**Exercise objective**
The whole listing must be returned exactly, with no line missing.
[[ Materials provided, beginning ]]
Lemma X27_no_license_key_asks_witness :
  getMyPackageLicense
    (Demo.with_project_files None
       (Some [("tool", PDict [("poetry", PDict [("name", PStr "demo");
                                                ("classifiers", PList [PStr "Typing :: Typed"])])])]))
    Demo.answer
  = Ok "Apache-2.0".
Proof.
  eapply (X27_no_license_key_asks
            (Demo.with_project_files None
               (Some [("tool", PDict [("poetry", PDict [("name", PStr "demo");
                                                        ("classifiers", PList [PStr "Typing :: Typed"])])])]))
            Demo.answer); reflexivity.
Defined.

(** X28. When the value that [getClassifiersLicense] returns is not a table,
    as when [tool.poetry] is a string, [getMyPackageLicense] raises
    [AttributeError]. *)
Theorem X28_metadata_that_is_no_table_raises
    (E : Env) (input : string → result string) (v : PyVal) :
  getClassifiersLicense E = Ok (Plain v) →
  (∀ kvs, v ≠ PDict kvs) →
  getMyPackageLicense E input = Raise AttributeError.
Proof.
  intros Hmeta Hv. unfold getMyPackageLicense. rewrite Hmeta.
  change (Ok (Plain v) ≫= ?f) with (f (Plain v)). cbv beta.
  destruct v as [| | | | |kvs]; try reflexivity. by destruct (Hv kvs).
Qed.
[[ Materials provided, end ]]
**Reply**
Lemma X27_no_license_key_asks_witness :
  getMyPackageLicense
    (Demo.with_project_files None
       (Some [("tool", PDict [("poetry", PDict [("name", PStr "demo");
                                                ("classifiers", PList [PStr "Typing :: Typed"])])])]))
    Demo.answer
  = Ok "Apache-2.0".
Proof.
  eapply (X27_no_license_key_asks
            (Demo.with_project_files None
               (Some [("tool", PDict [("poetry", PDict [("name", PStr "demo");
                                                        ("classifiers", PList [PStr "Typing :: Typed"])])])]))
            Demo.answer); reflexivity.
Defined.

(** X28. When the value that [getClassifiersLicense] returns is not a table,
    as when [tool.poetry] is a string, [getMyPackageLicense] raises
    [AttributeError]. *)
Theorem X28_metadata_that_is_no_table_raises
    (E : Env) (input : string → result string) (v : PyVal) :
  getClassifiersLicense E = Ok (Plain v) →
  (∀ kvs, v ≠ PDict kvs) →
  getMyPackageLicense E input = Raise AttributeError.
Proof.
  intros Hmeta Hv. unfold getMyPackageLicense. rewrite Hmeta.
  change (Ok (Plain v) ≫= ?f) with (f (Plain v)). cbv beta.
  destruct v as [| | | | |kvs]; try reflexivity. by destruct (Hv kvs).
Qed.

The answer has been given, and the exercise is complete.